# Records from a data collection

________________

(* ===== verification/Transaction.v ===== *)
(** * Transactions

    src/neo-payloads/src/transaction/ and transaction_attribute/: transactions, their
    attributes, wire format, hash and size.  [CachedTransaction] is the struct of
    the code, a transaction with its memoised hash and size; [Transaction] is its
    content. *)
From S2P Require Import Prelude Primitives Order Hashing Io EcPoint OpCode Instruction ScriptBuilder RecordUpdate Signing.
#[local] Open Scope N_scope.
#[local] Open Scope update_scope.

Module AttributeType.
Inductive t := HighPriority | OracleResponse | NotValidBefore | Conflicts | NotaryAssisted.
#[global] Instance eq_dec : EqDecision t.
Proof. solve_decision. Defined.
Definition to_byte (a : t) : byte :=
  match a with
  | HighPriority => x01 | OracleResponse => x11 | NotValidBefore => x20 | Conflicts => x21 | NotaryAssisted => x22
  end.
Definition from_byte (b : byte) : option t :=
  match b with
  | x01 => Some HighPriority | x11 => Some OracleResponse | x20 => Some NotValidBefore
  | x21 => Some Conflicts | x22 => Some NotaryAssisted | _ => None
  end.
Definition allows_multiple (a : t) : bool := match a with Conflicts => true | _ => false end.
End AttributeType.

Module OracleResponseCode.
Inductive t :=
| Success | ProtocolNotSupported | ConsensusUnreachable | NotFound | Timeout | Forbidden | ResponseTooLarge
| InsufficientFunds | ContentTypeNotSupported | Error.
#[global] Instance eq_dec : EqDecision t.
Proof. solve_decision. Defined.
Definition to_byte (c : t) : byte :=
  match c with
  | Success => x00 | ProtocolNotSupported => x10 | ConsensusUnreachable => x12 | NotFound => x14 | Timeout => x16
  | Forbidden => x18 | ResponseTooLarge => x1a | InsufficientFunds => x1c | ContentTypeNotSupported => x1f
  | Error => xff
  end.
Definition from_byte (b : byte) : option t :=
  match b with
  | x00 => Some Success | x10 => Some ProtocolNotSupported | x12 => Some ConsensusUnreachable
  | x14 => Some NotFound | x16 => Some Timeout | x18 => Some Forbidden | x1a => Some ResponseTooLarge
  | x1c => Some InsufficientFunds | x1f => Some ContentTypeNotSupported | xff => Some Error | _ => None
  end.
End OracleResponseCode.

(** ** Attributes *)

Inductive TransactionAttribute :=
| HighPriority
| OracleResponse (id : N) (code : OracleResponseCode.t) (result : bytes)
| NotValidBefore (height : N)
| Conflicts (hash : UInt256.t)
| NotaryAssisted (nkeys : N).

Module Attribute.
Definition MAX_RESULT_SIZE : N := 65535.
Definition type_id (a : TransactionAttribute) : AttributeType.t :=
  match a with
  | HighPriority => AttributeType.HighPriority
  | OracleResponse _ _ _ => AttributeType.OracleResponse
  | NotValidBefore _ => AttributeType.NotValidBefore
  | Conflicts _ => AttributeType.Conflicts
  | NotaryAssisted _ => AttributeType.NotaryAssisted
  end.
Definition allow_multiple (a : TransactionAttribute) : bool := AttributeType.allows_multiple (type_id a).

Definition body_size (a : TransactionAttribute) : N :=
  match a with
  | HighPriority => 0
  | OracleResponse _ _ result => 8 + 1 + SerializeHelper.get_var_size_bytes result
  | NotValidBefore _ => 4
  | Conflicts _ => N.of_nat UINT256_SIZE
  | NotaryAssisted _ => 1
  end.
Definition size (a : TransactionAttribute) : N := 1 + body_size a.

Definition serialize_body (a : TransactionAttribute) : Writer.Wr :=
  match a with
  | HighPriority => mret tt
  | OracleResponse id code result =>
      _ ← Writer.write_u64 id;
      _ ← Writer.write_u8 (OracleResponseCode.to_byte code);
      _ ← validate_max_length result MAX_RESULT_SIZE;
      Writer.write_var_bytes result
  | NotValidBefore height => Writer.write_u32 height
  | Conflicts hash => Io.serialize hash
  | NotaryAssisted nkeys => Writer.write_u8 (as_u8 nkeys)
  end.
Definition serialize (a : TransactionAttribute) : Writer.Wr :=
  _ ← Writer.write_u8 (AttributeType.to_byte (type_id a));
  serialize_body a.

Definition read_oracle_response : Reader.Rd TransactionAttribute :=
  id ← Reader.read_uint64;
  code_byte ← Reader.read_byte;
  code ← ok_or_invalid (OracleResponseCode.from_byte code_byte);
  result ← Reader.read_var_bytes MAX_RESULT_SIZE;
  if bool_decide (code = OracleResponseCode.Success) then mret (OracleResponse id code result)
  else if negb (bool_decide (result = [])) then fail InvalidData
  else mret (OracleResponse id code result).
Definition deserialize_from : Reader.Rd TransactionAttribute :=
  type_byte ← Reader.read_byte;
  attr_type ← ok_or_invalid (AttributeType.from_byte type_byte);
  match attr_type with
  | AttributeType.HighPriority => mret HighPriority
  | AttributeType.OracleResponse => read_oracle_response
  | AttributeType.NotValidBefore => height ← Reader.read_uint32; mret (NotValidBefore height)
  | AttributeType.Conflicts => hash ← Io.deserialize; mret (Conflicts hash)
  | AttributeType.NotaryAssisted => nkeys ← Reader.read_byte; mret (NotaryAssisted (Byte.to_N nkeys))
  end.
#[global] Instance serializable : Serializable TransactionAttribute := {
  deserialize := deserialize_from;
  serialize := serialize;
  ser_size := size;
}.
End Attribute.

(** [for _ in 0..n] reading items whose keys must be distinct; items without a
    key are not constrained. *)
Section distinct.
Context {A K : Type} `{EqDecision K} (read : Reader.Rd A) (key : A → option K).
Fixpoint collect_distinct (n : nat) (seen : list K) : Reader.Rd (list A) :=
  match n with
  | O => mret []
  | S n =>
      x ← read;
      match key x with
      | Some k =>
          if bool_decide (k ∈ seen) then fail InvalidData
          else xs ← collect_distinct n (k :: seen); mret (x :: xs)
      | None => xs ← collect_distinct n seen; mret (x :: xs)
      end
  end.
End distinct.
Definition deserialize_array_distinct {A K} `{EqDecision K} (max : N) (read : Reader.Rd A) (key : A → option K) :
    Reader.Rd (list A) :=
  count ← Reader.read_var_int max;
  if max <? count then fail InvalidData
  else collect_distinct read key (N.to_nat count) [].

(** ** Transactions *)

Record Transaction := mkTransaction {
  tx_version : N;
  tx_nonce : N;
  system_fee : Z;
  network_fee : Z;
  valid_until_block : N;
  signers : list Signer;
  attributes : list TransactionAttribute;
  script : bytes;
  witnesses : list Witness;
}.
#[global] Instance Transaction_updatable : Updatable Transaction := λ t,
  mkTransaction (tx_version t) (tx_nonce t) (system_fee t) (network_fee t) (valid_until_block t)
    (signers t) (attributes t) (script t) (witnesses t).
#[global] Instance set_tx_version : Setter tx_version := ltac:(solve_setter).
#[global] Instance set_tx_nonce : Setter tx_nonce := ltac:(solve_setter).
#[global] Instance set_system_fee : Setter system_fee := ltac:(solve_setter).
#[global] Instance set_network_fee : Setter network_fee := ltac:(solve_setter).
#[global] Instance set_valid_until_block : Setter valid_until_block := ltac:(solve_setter).
#[global] Instance set_signers : Setter signers := ltac:(solve_setter).
#[global] Instance set_attributes : Setter attributes := ltac:(solve_setter).
#[global] Instance set_script : Setter script := ltac:(solve_setter).
#[global] Instance set_witnesses : Setter witnesses := ltac:(solve_setter).

Module Tx.
Definition MAX_TRANSACTION_SIZE : N := 102400.
Definition MAX_TRANSACTION_ATTRIBUTES : N := 16.
Definition HEADER_SIZE : N := 1 + 4 + 8 + 8 + 4.
Definition U16_MAX : N := 65535.
Definition I64_MAX : Z := 2 ^ 63 - 1.

Section curves.
Context `{Curves}.

Definition serialize_unsigned (t : Transaction) : Writer.Wr :=
  _ ← Writer.write_u8 (as_u8 (tx_version t));
  _ ← Writer.write_u32 (tx_nonce t);
  _ ← Writer.write_i64 (system_fee t);
  _ ← Writer.write_i64 (network_fee t);
  _ ← Writer.write_u32 (valid_until_block t);
  _ ← SerializeHelper.serialize_array (signers t);
  _ ← SerializeHelper.serialize_array (attributes t);
  if U16_MAX <? len (script t) then fail InvalidData
  else Writer.write_var_bytes (script t).
Definition serialize (t : Transaction) : Writer.Wr :=
  _ ← serialize_unsigned t;
  SerializeHelper.serialize_array (witnesses t).

Definition deserialize_signers (max_count : N) : Reader.Rd (list Signer) :=
  signers ← deserialize_array_distinct max_count Io.deserialize (λ s, Some (account s));
  if bool_decide (signers = []) then fail InvalidData else mret signers.
Definition deserialize_attributes (max_count : N) : Reader.Rd (list TransactionAttribute) :=
  deserialize_array_distinct max_count Io.deserialize
    (λ a, if Attribute.allow_multiple a then None else Some (Attribute.type_id a)).

Definition deserialize_unsigned : Reader.Rd Transaction :=
  version ← Reader.read_byte;
  if 0 <? Byte.to_N version then fail InvalidData
  else
    nonce ← Reader.read_uint32;
    system_fee ← Reader.read_int64;
    if (system_fee <? 0)%Z then fail InvalidData
    else
      network_fee ← Reader.read_int64;
      if (network_fee <? 0)%Z then fail InvalidData
      else if (I64_MAX <? system_fee + network_fee)%Z then fail InvalidData
      else
        valid_until_block ← Reader.read_uint32;
        signers ← deserialize_signers MAX_TRANSACTION_ATTRIBUTES;
        attributes ← deserialize_attributes (MAX_TRANSACTION_ATTRIBUTES - len signers);
        script ← Reader.read_var_bytes U16_MAX;
        if bool_decide (script = []) then fail InvalidData
        else mret (mkTransaction (Byte.to_N version) nonce system_fee network_fee valid_until_block
                     signers attributes script []).
Definition deserialize : Reader.Rd Transaction :=
  t ← deserialize_unsigned;
  ws ← SerializeHelper.deserialize_exact_array (len (signers t));
  mret (t <| witnesses := ws |>).

Definition size (t : Transaction) : N :=
  HEADER_SIZE + SerializeHelper.get_var_size_serializable_slice (signers t)
  + SerializeHelper.get_var_size_serializable_slice (attributes t)
  + SerializeHelper.get_var_size_bytes (script t)
  + SerializeHelper.get_var_size_serializable_slice (witnesses t).
#[global] Instance serializable : Serializable Transaction := {
  deserialize := deserialize;
  serialize := serialize;
  ser_size := size;
}.

Definition try_get_hash_data (t : Transaction) : Result IoError bytes :=
  match serialize_unsigned t Writer.new with
  | (w, Ok _) => Ok (wbuffer w)
  | (_, Err e) => Err e
  end.
Definition from_bytes (bs : bytes) : Result IoError Transaction := (deserialize (Reader.new bs)).2.
Definition try_to_bytes (t : Transaction) : Result IoError bytes := to_array t.

Section hash.
Context `{Crypto}.
Definition try_hash (t : Transaction) : Result IoError UInt256.t :=
  hash_data ← try_get_hash_data t;
  mret (UInt256.from_array (sha256 hash_data)).
Definition hash (t : Transaction) : UInt256.t :=
  match try_hash t with Ok h => h | Err _ => UInt256.zero end.
End hash.

Definition sender (t : Transaction) : option UInt160.t := account <$> head (signers t).
(** [i64] division truncates towards zero. *)
Definition fee_per_byte (t : Transaction) : Z :=
  if size t =? 0 then 0%Z else Z.quot (network_fee t) (Z.of_N (size t)).
Definition get_attribute (ty : AttributeType.t) (t : Transaction) : option TransactionAttribute :=
  find (λ a, bool_decide (Attribute.type_id a = ty)) (attributes t).
End curves.
End Tx.

(** ** The memoised hash and size *)

(** The struct [Transaction] of the code: the content with two memos, filled
    through a shared reference on first use and dropped by the setters. *)
Record CachedTransaction := mkCached {
  content : Transaction;
  memo_hash : option UInt256.t;
  memo_size : option N;
}.
#[global] Instance CachedTransaction_updatable : Updatable CachedTransaction := λ t,
  mkCached (content t) (memo_hash t) (memo_size t).
#[global] Instance set_content : Setter content := ltac:(solve_setter).
#[global] Instance set_memo_hash : Setter memo_hash := ltac:(solve_setter).
#[global] Instance set_memo_size : Setter memo_size := ltac:(solve_setter).

Module Cached.
Definition invalidate_hash (t : CachedTransaction) : CachedTransaction := t <| memo_hash := None |>.
Definition invalidate_size (t : CachedTransaction) : CachedTransaction := t <| memo_size := None |>.
Definition invalidate_cache (t : CachedTransaction) : CachedTransaction := invalidate_size (invalidate_hash t).

Definition set_version v (t : CachedTransaction) := invalidate_hash (t <| content ::= update tx_version (λ _, v) |>).
Definition set_nonce v (t : CachedTransaction) := invalidate_hash (t <| content ::= update tx_nonce (λ _, v) |>).
Definition set_system_fee v (t : CachedTransaction) := invalidate_hash (t <| content ::= update system_fee (λ _, v) |>).
Definition set_network_fee v (t : CachedTransaction) := invalidate_hash (t <| content ::= update network_fee (λ _, v) |>).
Definition set_valid_until_block v (t : CachedTransaction) :=
  invalidate_hash (t <| content ::= update valid_until_block (λ _, v) |>).
Definition set_signers v (t : CachedTransaction) := invalidate_cache (t <| content ::= update signers (λ _, v) |>).
Definition add_signer v (t : CachedTransaction) := invalidate_cache (t <| content ::= update signers (λ l, l ++ [v]) |>).
Definition set_attributes v (t : CachedTransaction) := invalidate_cache (t <| content ::= update attributes (λ _, v) |>).
Definition add_attribute v (t : CachedTransaction) :=
  invalidate_cache (t <| content ::= update attributes (λ l, l ++ [v]) |>).
Definition set_script v (t : CachedTransaction) := invalidate_cache (t <| content ::= update script (λ _, v) |>).
Definition set_witnesses v (t : CachedTransaction) := invalidate_size (t <| content ::= update witnesses (λ _, v) |>).
Definition add_witness v (t : CachedTransaction) :=
  invalidate_size (t <| content ::= update witnesses (λ l, l ++ [v]) |>).

Section hash.
Context `{Curves} `{Crypto}.
Definition try_hash : M CachedTransaction IoError UInt256.t := λ t,
  match memo_hash t with
  | Some h => (t, Ok h)
  | None =>
      match Tx.try_get_hash_data (content t) with
      | Err e => (t, Err e)
      | Ok d => let h := UInt256.from_array (sha256 d) in (t <| memo_hash := Some h |>, Ok h)
      end
  end.
Definition size : M CachedTransaction IoError N := λ t,
  match memo_size t with
  | Some n => (t, Ok n)
  | None => let n := Tx.size (content t) in (t <| memo_size := Some n |>, Ok n)
  end.
End hash.
Definition clone (t : CachedTransaction) : CachedTransaction := mkCached (content t) (memo_hash t) (memo_size t).
End Cached.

________________

# ASSIGNMENT
Retype exactly the lines from the first line of the records above through the line containing "#[local] Open Scope update_scope.", both included, and nothing else.

# REPLY
(* ===== verification/Transaction.v ===== *)
(** * Transactions

    src/neo-payloads/src/transaction/ and transaction_attribute/: transactions, their
    attributes, wire format, hash and size.  [CachedTransaction] is the struct of
    the code, a transaction with its memoised hash and size; [Transaction] is its
    content. *)
From S2P Require Import Prelude Primitives Order Hashing Io EcPoint OpCode Instruction ScriptBuilder RecordUpdate Signing.
#[local] Open Scope N_scope.
#[local] Open Scope update_scope.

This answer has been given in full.